EXERCISE REQUIREMENTS
Pull from the data below each line where the word "IsZero" occurs, and copy it.
━━━ EXTRACTED INFORMATION
(* ===== verification/FailsafeCmd.v ===== *)
(** * FailsafeCmd: the failsafe command

    [command/failsafe.go] and [replicator/structs/failsafe.go]: flags, the
    checks and the confirmation in front of an administrative change of the
    circuit breaker, and the change itself. *)

From Stdlib Require Import Ascii.
From S2P Require Import Prelude GoNum Structs Interfaces Sim State Consul StateFacts Failsafe FailsafeFacts Config Flags.

(** ** The command *)

Record FailsafeMode := mkFailsafeMode {
  fsm_Config : Config;
  fsm_Disable : bool;
  fsm_Enable : bool;
  fsm_Force : bool;
  fsm_Verb : string;
}.

#[export] Instance eta_FailsafeMode : Eta FailsafeMode := λ r,
  mkFailsafeMode (fsm_Config r) (fsm_Disable r) (fsm_Enable r) (fsm_Force r) (fsm_Verb r).

Definition failsafeFlags : gmap string flag_kind :=
  {[ "config" := FString; "consul" := FString; "consul-token" := FString; "state-path" := FString;
     "enable" := FBool; "disable" := FBool; "force" := FBool ]}.

Section command.
Context {W : Type} {RT : Runtime W} {CC : ConsulClient W} {NT : NotifierAPI W}.
Context (LoadConfig : string → M W (error + Config)).
Context (InitializeClients : Config → Config * option error).
(** The answer of the operator. *)
Context (UI_Ask : string → M W (error + string)).

(** The configuration and the path of the state, or nil. *)
Definition parseFlags (args : list string) : M W (option (FailsafeMode * string)) :=
  match flags_Parse failsafeFlags args ∅ with
  | inl _ => mret None
  | inr set =>
      let cliConfig := zero_Config <| cfg_Consul := string_flag set "consul" |>
                                   <| cfg_ConsulToken := string_flag set "consul-token" |> in
      let mode (config : Config) :=
        mkFailsafeMode (Merge config cliConfig) (bool_flag set "disable") (bool_flag set "enable")
          (bool_flag set "force") (if bool_flag set "disable" then "disable" else "enable") in
      let configPath := string_flag set "config" in
      if String.eqb configPath "" then
        mret (Some (mode DefaultConfig, string_flag set "state-path"))
      else
        r ← LoadConfig configPath;
        match r with
        | inl _ => mret None
        | inr current => mret (Some (mode (Merge DefaultConfig current), string_flag set "state-path"))
        end
  end.

(** The confirmation: [None] lets the change proceed, otherwise the exit code. *)
Definition confirm (conf : FailsafeMode) : M W (option Z) :=
  if fsm_Force conf then mret None
  else
    r ← UI_Ask (fsm_Verb conf);
    match r with
    | inl _ => mret (Some 1)
    | inr answer =>
        match ToLower answer with
        | EmptyString => mret (Some 0)
        | String c _ =>
            if bool_decide (c = "n"%char) then mret (Some 0)
            else if bool_decide (c = "y"%char) && (1 <? String.length answer)%nat then mret (Some 0)
            else if negb (String.eqb answer "y") then mret (Some 1)
            else mret None
        end
    end.

(** Everything before the change: the exit code of an early return, or the
    state to change. *)
Definition checkRequest (conf : FailsafeMode) (statePath : string) : M W (Z + ScalingState) :=
  if (fsm_Enable conf && fsm_Disable conf) || (negb (fsm_Enable conf) && negb (fsm_Disable conf))
  then mret (inl 1)
  else
    state ← ReadState (zero_ScalingState <| st_StatePath := statePath |>) false;
    if IsZero (st_LastUpdated state) then mret (inl 1)
    else if (st_FailsafeMode state && fsm_Enable conf) || (negb (st_FailsafeMode state) && fsm_Disable conf)
    then mret (inl 0)
    else
      c ← confirm conf;
      match c with
      | Some code => mret (inl code)
      | None => mret (inr state)
      end.

Definition Run (args : list string) : M W Z :=
  if (length args =? 0)%nat then mret 1
  else
    o ← parseFlags args;
    match o with
    | None => mret 1
    | Some (conf, statePath) =>
        let '(config, err) := InitializeClients (fsm_Config conf) in
        match err with
        | Some _ => mret 1
        | None =>
            r ← checkRequest conf statePath;
            match r with
            | inl code => mret code
            | inr state =>
                let state := state <| st_FailsafeAdmin := true |> in
                let message := zero_FailureMessage <| fm_AlertUID := "replicator-failsafe-admin-cli" |>
                  <| fm_ResourceID := st_ResourceName state |>
                  <| fm_ResourceType := st_ResourceType state |> in
                '(_, state, err) ← SetFailsafeMode state config (fsm_Enable conf) message;
                match err with
                | Some _ => mret 1
                | None => '(_, _) ← PersistState state; mret 0
                end
            end
        end
    end.

(** ** Properties *)

Lemma confirm_proceeds conf (w w' : W) :
  confirm conf w = (Ret None, w') →
  fsm_Force conf = true ∨ UI_Ask (fsm_Verb conf) w = (Ret (inr "y"), w').
Proof.
  unfold confirm. destruct (fsm_Force conf); [by left|]. intros H. right.
  go_bind H as r w1 E. destruct r as [|answer]; [by apply mret_inv in H as [[=] _]|].
  destruct (ToLower answer); [by apply mret_inv in H as [[=] _]|].
  destruct (bool_decide _); [by apply mret_inv in H as [[=] _]|].
  destruct (_ && _); [by apply mret_inv in H as [[=] _]|].
  destruct (String.eqb_spec answer "y") as [->|]; [|by apply mret_inv in H as [[=] _]].
  by apply mret_inv in H as [_ <-].
Qed.

(** C34. The command changes the breaker only on a clear request: exactly one
    of enable and disable was given, a state exists at the path, it is not yet
    in the requested mode, and the operator forced the change or answered
    exactly y. *)
Theorem request_confirmed conf path (w : W) st w' :
  checkRequest conf path w = (Ret (inr st), w') →
  fsm_Disable conf = negb (fsm_Enable conf) ∧ st_LastUpdated st ≠ 0 ∧
  st_FailsafeMode st = negb (fsm_Enable conf) ∧
  ∃ w1, ReadState (zero_ScalingState <| st_StatePath := path |>) false w = (Ret st, w1) ∧
    (fsm_Force conf = true ∨ UI_Ask (fsm_Verb conf) w1 = (Ret (inr "y"), w')).
Proof.
  unfold checkRequest. intros H.
  destruct (fsm_Enable conf) eqn:Ee, (fsm_Disable conf) eqn:Ed; simpl in H;
    try (by apply mret_inv in H as [[=] _]).
  all: go_bind H as st0 w1 Er; unfold IsZero in H;
    destruct (Z.eqb_spec (st_LastUpdated st0) 0); [by apply mret_inv in H as [[=] _]|];
    destruct (st_FailsafeMode st0) eqn:Em; simpl in H; try (by apply mret_inv in H as [[=] _]).
  all: go_bind H as c w2 Ec; destruct c; [by apply mret_inv in H as [[=] _]|];
    apply mret_inv in H as [[= <-] <-]; apply confirm_proceeds in Ec;
    split_and!; [done|done|done|]; eauto.
Qed.

End command.

(** ** Examples and witness *)

#[local] Existing Instance consulClient.

Example parse_failsafe_flags :
  flags_Parse failsafeFlags ["-enable"; "--state-path=a/b"; "-consul"; "c:8500"; "-force=false"; "x"] ∅ =
  inr {[ "enable" := VBool true; "state-path" := VString "a/b"; "consul" := VString "c:8500";
         "force" := VBool false ]}.
Proof. vm_compute. reflexivity. Qed.

Definition demo_request : FailsafeMode := mkFailsafeMode demo_cfg false true false "enable".
Definition ask_y : string → M world (error + string) := λ _, mret (inr "y").

Lemma request_confirmed_witness :
  ∃ w1, ReadState (zero_ScalingState <| st_StatePath := st_StatePath demo_state |>) false demo_world =
      (Ret demo_persisted, w1) ∧
    (false = true ∨ ask_y "enable" w1 = (Ret (inr "y"), demo_world)).
Proof.
  refine (proj2 (proj2 (proj2 (request_confirmed ask_y demo_request (st_StatePath demo_state) demo_world
    demo_persisted demo_world _)))).
  vm_compute. reflexivity.
Defined.

(** The whole command: the breaker of the stored state is tripped. *)
Example run_failsafe_enable :
  let m := Run (λ _, mret (inl "no file")) (λ c, (c, None)) ask_y
             ["-enable"; "-state-path"; st_StatePath demo_state] in
  run_value 7 m demo_world = 0 ∧
  st_FailsafeMode (run_value demo_state (ReadState demo_state false) (run_world m demo_world)) = true.
Proof. vm_compute. done. Qed.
━━━━━━
ANSWER TO THIS EXERCISE
    if IsZero (st_LastUpdated state) then mret (inl 1)
  all: go_bind H as st0 w1 Er; unfold IsZero in H;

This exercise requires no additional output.